Your task is to transcribe the entries below exactly, from their first line down to the line containing "assert (Hstep : forall", and to stop there.

--- START ---

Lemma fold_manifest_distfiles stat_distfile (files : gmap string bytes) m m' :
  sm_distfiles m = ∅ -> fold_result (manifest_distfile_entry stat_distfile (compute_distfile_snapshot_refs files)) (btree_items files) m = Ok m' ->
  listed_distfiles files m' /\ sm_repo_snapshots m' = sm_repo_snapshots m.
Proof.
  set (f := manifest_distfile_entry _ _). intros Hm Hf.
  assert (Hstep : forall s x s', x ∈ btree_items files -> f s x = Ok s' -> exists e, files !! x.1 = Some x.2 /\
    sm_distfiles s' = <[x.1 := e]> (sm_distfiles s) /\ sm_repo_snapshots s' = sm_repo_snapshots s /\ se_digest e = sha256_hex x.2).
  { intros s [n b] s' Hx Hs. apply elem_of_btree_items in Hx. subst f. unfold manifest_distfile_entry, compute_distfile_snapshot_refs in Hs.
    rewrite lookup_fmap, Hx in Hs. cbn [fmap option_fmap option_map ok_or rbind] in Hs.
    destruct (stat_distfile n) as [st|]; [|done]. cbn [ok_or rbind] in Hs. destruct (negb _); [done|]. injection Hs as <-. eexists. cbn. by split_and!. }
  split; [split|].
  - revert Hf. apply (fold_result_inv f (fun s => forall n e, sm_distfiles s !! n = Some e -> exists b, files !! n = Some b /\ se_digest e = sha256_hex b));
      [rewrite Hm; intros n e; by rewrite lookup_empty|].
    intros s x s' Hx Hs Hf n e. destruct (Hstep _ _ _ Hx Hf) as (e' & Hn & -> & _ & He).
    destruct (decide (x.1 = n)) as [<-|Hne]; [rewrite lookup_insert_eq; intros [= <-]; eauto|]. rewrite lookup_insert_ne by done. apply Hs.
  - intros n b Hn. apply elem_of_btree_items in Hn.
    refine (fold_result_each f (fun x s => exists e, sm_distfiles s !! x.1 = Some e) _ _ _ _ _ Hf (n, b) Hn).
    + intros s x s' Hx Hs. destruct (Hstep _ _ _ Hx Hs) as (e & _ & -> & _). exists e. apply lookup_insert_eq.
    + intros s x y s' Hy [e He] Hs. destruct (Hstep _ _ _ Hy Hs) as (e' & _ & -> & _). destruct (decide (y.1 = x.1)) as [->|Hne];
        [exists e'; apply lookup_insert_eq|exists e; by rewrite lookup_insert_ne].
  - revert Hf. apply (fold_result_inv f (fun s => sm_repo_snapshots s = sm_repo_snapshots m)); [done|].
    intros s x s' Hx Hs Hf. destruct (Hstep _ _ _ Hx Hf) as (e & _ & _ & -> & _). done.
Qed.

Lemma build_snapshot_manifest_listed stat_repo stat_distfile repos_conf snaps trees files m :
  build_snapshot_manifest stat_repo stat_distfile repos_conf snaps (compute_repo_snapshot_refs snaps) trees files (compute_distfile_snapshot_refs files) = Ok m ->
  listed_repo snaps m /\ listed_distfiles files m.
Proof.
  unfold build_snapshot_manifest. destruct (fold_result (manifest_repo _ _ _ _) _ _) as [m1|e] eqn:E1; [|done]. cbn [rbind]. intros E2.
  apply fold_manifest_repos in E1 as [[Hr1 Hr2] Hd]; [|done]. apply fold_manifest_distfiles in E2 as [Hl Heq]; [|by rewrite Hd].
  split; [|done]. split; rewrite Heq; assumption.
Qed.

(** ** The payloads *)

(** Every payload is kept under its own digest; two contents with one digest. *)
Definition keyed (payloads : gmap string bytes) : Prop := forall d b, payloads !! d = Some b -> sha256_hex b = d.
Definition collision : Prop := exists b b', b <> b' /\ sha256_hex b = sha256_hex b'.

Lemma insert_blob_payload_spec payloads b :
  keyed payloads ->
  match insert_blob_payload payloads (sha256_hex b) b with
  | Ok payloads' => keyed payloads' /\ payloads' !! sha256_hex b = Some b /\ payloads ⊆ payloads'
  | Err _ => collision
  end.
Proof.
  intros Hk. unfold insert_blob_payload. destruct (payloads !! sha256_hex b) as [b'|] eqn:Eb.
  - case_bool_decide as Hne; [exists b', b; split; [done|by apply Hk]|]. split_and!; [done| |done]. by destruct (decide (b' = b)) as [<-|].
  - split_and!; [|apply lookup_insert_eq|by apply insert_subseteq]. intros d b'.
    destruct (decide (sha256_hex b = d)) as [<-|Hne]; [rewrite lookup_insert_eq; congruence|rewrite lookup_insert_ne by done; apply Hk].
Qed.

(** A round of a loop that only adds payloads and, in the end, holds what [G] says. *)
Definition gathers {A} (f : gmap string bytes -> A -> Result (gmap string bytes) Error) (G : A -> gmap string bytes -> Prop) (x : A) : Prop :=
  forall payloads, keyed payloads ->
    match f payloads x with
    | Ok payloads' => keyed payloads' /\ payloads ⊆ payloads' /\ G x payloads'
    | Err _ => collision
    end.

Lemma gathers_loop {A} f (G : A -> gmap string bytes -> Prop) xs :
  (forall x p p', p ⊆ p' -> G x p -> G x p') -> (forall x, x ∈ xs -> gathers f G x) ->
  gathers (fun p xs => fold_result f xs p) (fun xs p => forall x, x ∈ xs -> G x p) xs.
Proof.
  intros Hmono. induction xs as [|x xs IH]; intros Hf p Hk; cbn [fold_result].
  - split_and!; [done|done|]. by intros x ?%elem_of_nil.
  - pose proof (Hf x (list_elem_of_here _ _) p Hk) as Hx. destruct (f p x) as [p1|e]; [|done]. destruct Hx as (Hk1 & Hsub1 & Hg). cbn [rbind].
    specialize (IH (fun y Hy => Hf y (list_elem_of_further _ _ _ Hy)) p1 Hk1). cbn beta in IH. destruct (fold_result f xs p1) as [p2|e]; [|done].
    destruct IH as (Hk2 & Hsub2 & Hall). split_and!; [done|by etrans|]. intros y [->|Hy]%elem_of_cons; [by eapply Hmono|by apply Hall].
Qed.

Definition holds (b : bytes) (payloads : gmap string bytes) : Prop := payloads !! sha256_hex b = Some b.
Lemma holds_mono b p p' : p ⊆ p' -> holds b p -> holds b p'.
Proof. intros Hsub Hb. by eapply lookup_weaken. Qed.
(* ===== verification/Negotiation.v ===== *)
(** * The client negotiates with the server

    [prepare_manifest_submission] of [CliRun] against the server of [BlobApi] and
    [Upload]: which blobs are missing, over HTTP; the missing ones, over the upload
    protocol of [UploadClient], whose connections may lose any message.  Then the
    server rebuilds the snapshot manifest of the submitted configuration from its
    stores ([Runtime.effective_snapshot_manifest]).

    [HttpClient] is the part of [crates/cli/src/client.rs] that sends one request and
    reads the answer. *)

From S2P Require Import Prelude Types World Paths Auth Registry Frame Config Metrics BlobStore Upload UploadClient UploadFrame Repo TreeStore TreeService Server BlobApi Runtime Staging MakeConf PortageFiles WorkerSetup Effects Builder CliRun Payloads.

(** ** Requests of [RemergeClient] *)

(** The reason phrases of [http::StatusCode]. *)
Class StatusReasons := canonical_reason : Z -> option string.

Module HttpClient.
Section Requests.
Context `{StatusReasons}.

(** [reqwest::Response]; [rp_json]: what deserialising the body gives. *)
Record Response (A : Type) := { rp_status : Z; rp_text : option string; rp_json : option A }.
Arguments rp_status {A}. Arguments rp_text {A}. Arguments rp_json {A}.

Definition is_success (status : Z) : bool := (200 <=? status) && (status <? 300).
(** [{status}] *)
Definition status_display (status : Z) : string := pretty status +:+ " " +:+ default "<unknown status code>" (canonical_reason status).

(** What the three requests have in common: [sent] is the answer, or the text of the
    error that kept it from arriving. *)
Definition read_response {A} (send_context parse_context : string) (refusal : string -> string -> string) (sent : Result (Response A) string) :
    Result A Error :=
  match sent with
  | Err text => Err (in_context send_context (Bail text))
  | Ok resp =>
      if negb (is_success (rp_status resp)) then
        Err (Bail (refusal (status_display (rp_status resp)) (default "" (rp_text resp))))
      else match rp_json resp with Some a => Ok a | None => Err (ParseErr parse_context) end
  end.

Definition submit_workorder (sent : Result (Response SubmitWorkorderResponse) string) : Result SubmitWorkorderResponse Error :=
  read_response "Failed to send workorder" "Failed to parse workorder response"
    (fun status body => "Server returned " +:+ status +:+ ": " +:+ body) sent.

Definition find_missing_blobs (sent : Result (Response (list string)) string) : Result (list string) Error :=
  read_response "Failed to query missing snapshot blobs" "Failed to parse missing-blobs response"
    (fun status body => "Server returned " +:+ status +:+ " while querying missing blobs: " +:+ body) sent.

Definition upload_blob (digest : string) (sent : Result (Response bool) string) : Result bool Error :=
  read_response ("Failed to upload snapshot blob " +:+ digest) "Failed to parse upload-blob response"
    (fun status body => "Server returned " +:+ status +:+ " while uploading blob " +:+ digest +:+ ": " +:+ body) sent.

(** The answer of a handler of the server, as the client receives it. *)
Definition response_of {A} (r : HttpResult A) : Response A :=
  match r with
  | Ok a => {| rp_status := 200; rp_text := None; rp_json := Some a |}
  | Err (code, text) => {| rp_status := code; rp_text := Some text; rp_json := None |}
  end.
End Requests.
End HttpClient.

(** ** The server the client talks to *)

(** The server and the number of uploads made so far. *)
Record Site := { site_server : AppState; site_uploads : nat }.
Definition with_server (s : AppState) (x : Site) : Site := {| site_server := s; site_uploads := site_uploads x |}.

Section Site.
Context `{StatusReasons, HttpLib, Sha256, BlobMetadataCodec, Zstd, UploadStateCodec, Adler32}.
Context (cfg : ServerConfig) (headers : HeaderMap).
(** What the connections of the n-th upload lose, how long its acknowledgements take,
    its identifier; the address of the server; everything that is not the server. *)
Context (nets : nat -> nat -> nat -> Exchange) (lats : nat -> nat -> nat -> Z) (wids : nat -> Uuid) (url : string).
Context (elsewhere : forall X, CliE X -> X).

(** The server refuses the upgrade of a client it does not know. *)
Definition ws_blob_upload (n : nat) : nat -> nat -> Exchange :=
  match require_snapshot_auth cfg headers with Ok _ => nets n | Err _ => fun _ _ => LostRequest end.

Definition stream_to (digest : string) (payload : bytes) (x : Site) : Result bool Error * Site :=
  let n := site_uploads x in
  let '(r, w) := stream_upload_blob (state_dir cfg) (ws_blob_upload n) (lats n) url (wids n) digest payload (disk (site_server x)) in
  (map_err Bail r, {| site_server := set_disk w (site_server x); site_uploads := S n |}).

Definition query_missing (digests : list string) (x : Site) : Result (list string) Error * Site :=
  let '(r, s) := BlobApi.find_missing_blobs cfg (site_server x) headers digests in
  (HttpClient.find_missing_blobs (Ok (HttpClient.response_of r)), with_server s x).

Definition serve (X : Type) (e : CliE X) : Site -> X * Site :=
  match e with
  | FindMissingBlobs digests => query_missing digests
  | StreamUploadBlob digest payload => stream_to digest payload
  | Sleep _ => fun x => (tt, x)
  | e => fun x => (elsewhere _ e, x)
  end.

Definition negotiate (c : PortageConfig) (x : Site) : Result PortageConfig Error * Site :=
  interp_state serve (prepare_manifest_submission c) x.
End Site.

--- END ---

■ **TASK RESPONSE**
Lemma fold_manifest_distfiles stat_distfile (files : gmap string bytes) m m' :
  sm_distfiles m = ∅ -> fold_result (manifest_distfile_entry stat_distfile (compute_distfile_snapshot_refs files)) (btree_items files) m = Ok m' ->
  listed_distfiles files m' /\ sm_repo_snapshots m' = sm_repo_snapshots m.
Proof.
  set (f := manifest_distfile_entry _ _). intros Hm Hf.
  assert (Hstep : forall s x s', x ∈ btree_items files -> f s x = Ok s' -> exists e, files !! x.1 = Some x.2 /\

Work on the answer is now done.